-------- Provided records --------

(** C2: with a budget of 5 seconds and a status that is always "error",
    the readiness waiter never throws its timeout error: however many
    iterations are run it is still polling, one request every ten seconds.
    The test of line 69 calls [ellapsedSeconds] without the start time, so
    it compares [NaN] with the budget, and the message of line 71 is never
    built. *)
Theorem readiness_timeout_never_fires (fuel : nat) :
  let r := waitForReadiness always_error secret status_endpoint (of_Z 5)
             fuel initial in
  fst r = Pending
  /\ sent (snd r) = fuel
  /\ clock (snd r) = 10000 * Z.of_nat fuel
  /\ count is_sleep (trace (snd r)) = fuel.
Proof.
  cbv zeta. unfold waitForReadiness, bind. simpl.
  exact (readiness_polls_on fuel (Str "(unknown)") initial).
Qed.

(** ** What a computation adds to the trace *)

Create HintDb effects.

Section Effects.

Variable P : event -> Prop.

Lemma emits_only_ret {A} (a : A) : emits_only P (ret a).
Proof. intros w. exists []. split; [reflexivity | constructor]. Qed.

Lemma emits_only_throw {A} (e : error) : emits_only P (@throw A e).
Proof. intros w. exists []. split; [reflexivity | constructor]. Qed.

Lemma emits_only_pending {A} : emits_only P (@pending A).
Proof. intros w. exists []. split; [reflexivity | constructor]. Qed.

Lemma emits_only_Date_now : emits_only P Date_now.
Proof. intros w. exists []. split; [reflexivity | constructor]. Qed.

Lemma emits_only_emit (e : event) : P e -> emits_only P (emit e).
Proof. intros He w. exists [e]. split; [reflexivity | now constructor]. Qed.

Lemma emits_only_setTimeout (ms : Z) : P (Sleep ms) -> emits_only P (setTimeout ms).
Proof. intros He w. exists [Sleep ms]. split; [reflexivity | now constructor]. Qed.

Lemma emits_only_axios (net : network) (r : request) :
  P (Http r) -> emits_only P (axios net r).
Proof.
  intros He w. exists [Http r]. unfold axios.
  destruct (result (net (sent w) r)); (split; [reflexivity | now constructor]).
Qed.

Lemma emits_only_bind {A B} (m : M A) (k : A -> M B) :
  emits_only P m -> (forall a, emits_only P (k a)) -> emits_only P (bind m k).
Proof.
  intros Hm Hk w. unfold bind. destruct (Hm w) as (new & Hnew & HP).
  destruct (m w) as [[a | e |] w1]; simpl in Hnew.
  - destruct (Hk a w1) as (new' & Hnew' & HP').
    exists (new' ++ new)%list. rewrite Hnew', Hnew, app_assoc.
    split; [reflexivity | now apply Forall_app].
  - exists new. now split.
  - exists new. now split.
Qed.

Lemma emits_only_try_catch {A} (m : M A) (h : error -> M A) :
  emits_only P m -> (forall e, emits_only P (h e)) -> emits_only P (try_catch m h).
Proof.
  intros Hm Hh w. unfold try_catch. destruct (Hm w) as (new & Hnew & HP).
  destruct (m w) as [[a | e |] w1]; simpl in Hnew.
  - exists new. now split.
  - destruct (Hh e w1) as (new' & Hnew' & HP').
    exists (new' ++ new)%list. rewrite Hnew', Hnew, app_assoc.
    split; [reflexivity | now apply Forall_app].
  - exists new. now split.
Qed.

Lemma emits_only_attempt {A} (m : M A) :
  emits_only P m -> emits_only P (attempt m).
Proof.
  intros Hm w. unfold attempt. destruct (Hm w) as (new & Hnew & HP).
  destruct (m w) as [[a | e |] w1]; simpl in Hnew; exists new; now split.
Qed.

Lemma emits_only_ellapsedSeconds (t : option number) :
  emits_only P (ellapsedSeconds t).
Proof. intros w. exists []. split; [reflexivity | constructor]. Qed.

Lemma emits_only_when (b : bool) (m : M unit) :
  emits_only P m -> emits_only P (when b m).
Proof. intros Hm. destruct b; [exact Hm | apply emits_only_ret]. Qed.

End Effects.

#[export] Hint Resolve emits_only_ret emits_only_throw emits_only_pending
  emits_only_Date_now emits_only_emit emits_only_setTimeout emits_only_axios
  emits_only_bind emits_only_try_catch emits_only_attempt
  emits_only_ellapsedSeconds emits_only_when : effects.

Lemma any_event_holds (e : event) : any_event e.
Proof. exact I. Qed.

Lemma requests_only_log (r : request) (msg : string) (obj : list (string * value)) :
  requests_only r (Log msg obj).
Proof. intros H. discriminate H. Qed.

Lemma requests_only_sleep (r : request) (ms : Z) : requests_only r (Sleep ms).
Proof. intros H. discriminate H. Qed.

Lemma requests_only_setFailed (r : request) (msg : string) :
  requests_only r (SetFailed msg).
Proof. intros H. discriminate H. Qed.

Lemma requests_only_http (r : request) : requests_only r (Http r).
Proof. intros _. reflexivity. Qed.

#[export] Hint Resolve any_event_holds requests_only_log requests_only_sleep
  requests_only_setFailed requests_only_http : effects.

Lemma emits_only_weaken {A} (P Q : event -> Prop) (m : M A) :
  (forall e, P e -> Q e) -> emits_only P m -> emits_only Q m.
Proof.
  intros HPQ Hm w. destruct (Hm w) as (new & Hnew & HP).
  exists new. split; [exact Hnew |]. eapply Forall_impl; eauto.
Qed.

Lemma bind_emit {B} (e : event) (k : unit -> M B) (w : world) :
  bind (emit e) k w = k tt (record e w).
Proof. reflexivity. Qed.

Lemma reached_refl (w : world) : reached (trace w) w.
Proof. now exists []. Qed.

Lemma reached_step {A} (t : list event) (m : M A) (w : world) :
  emits_only any_event m -> reached t w -> reached t (snd (m w)).
Proof.
  intros Hm (later & Hw). destruct (Hm w) as (new & Hnew & _).
  exists (new ++ later)%list. now rewrite Hnew, Hw, app_assoc.
Qed.


Lemma reached_try_catch {A} (t : list event) (m : M A) (h : error -> M A)
    (w : world) :
  reached t (snd (m w)) -> (forall e, emits_only any_event (h e)) ->
  reached t (snd (try_catch m h w)).
Proof.
  intros Hm Hh. unfold try_catch. destruct (m w) as [[a | e |] w1]; simpl in *; auto.
  now apply reached_step.
Qed.

(** ** The effects of the three waiters *)

Lemma creation_effects (P : event -> Prop) (net : network) (tok : value)
    (url : string) (commitSha : value) (timeoutSeconds : number)
    (context : string) (startTime : Z) (fuel : nat) :
  P (Http (GET url ("Bearer " ++ template tok))) ->
  (forall msg, P (Log msg [])) ->
  (forall ms, P (Sleep ms)) ->
  emits_only P
    (WaitForDeployCreation.checkContinually
       net tok url commitSha timeoutSeconds context startTime fuel).
Proof.
  intros Hreq Hlog Hsleep.
  induction fuel as [| fuel IH]; simpl.
  - auto with effects.
  - apply emits_only_bind.
    + unfold WaitForDeployCreation.getCurrentDeploymentIfCreated, getNetlifyUrl.
      apply emits_only_bind; [auto with effects |].
      intros [| | l | d]; auto with effects.
    + intros [d |].
      * unfold console_log. auto 6 with effects.
      * apply emits_only_bind; [auto with effects |].
        intros s. destruct (js_gt s timeoutSeconds); [auto with effects |].
        unfold console_log, waitForSeconds. auto 6 with effects.
Qed.

Lemma readiness_effects (P : event -> Prop) (net : network) (tok : value)
    (url : string) (timeoutSeconds : number) (startTime : Z) (fuel : nat) :
  P (Http (GET url ("Bearer " ++ template tok))) ->
  (forall msg, P (Log msg [])) ->
  (forall ms, P (Sleep ms)) ->
  forall latest : value,
    emits_only P
      (WaitForReadiness.checkContinually
         net tok url timeoutSeconds startTime fuel latest).
Proof.
  intros Hreq Hlog Hsleep.
  induction fuel as [| fuel IH]; intros latest; simpl.
  - auto with effects.
  - apply emits_only_bind.
    + unfold WaitForReadiness.isCurrentDeploymentReady, getNetlifyUrl.
      apply emits_only_bind; [auto with effects |].
      intros [| | l | d]; auto with effects.
    + intros [latest' [|]].
      * unfold console_log. auto 6 with effects.
      * apply emits_only_bind; [auto with effects |].
        intros s. destruct (js_gt s timeoutSeconds); [auto with effects |].
        unfold console_log, waitForSeconds. auto 6 with effects.
Qed.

--------

Which lines above hold the string "budget"? Please copy all of them.

◆ **Solution to the exercise**
(** C2: with a budget of 5 seconds and a status that is always "error",
    it compares [NaN] with the budget, and the message of line 71 is never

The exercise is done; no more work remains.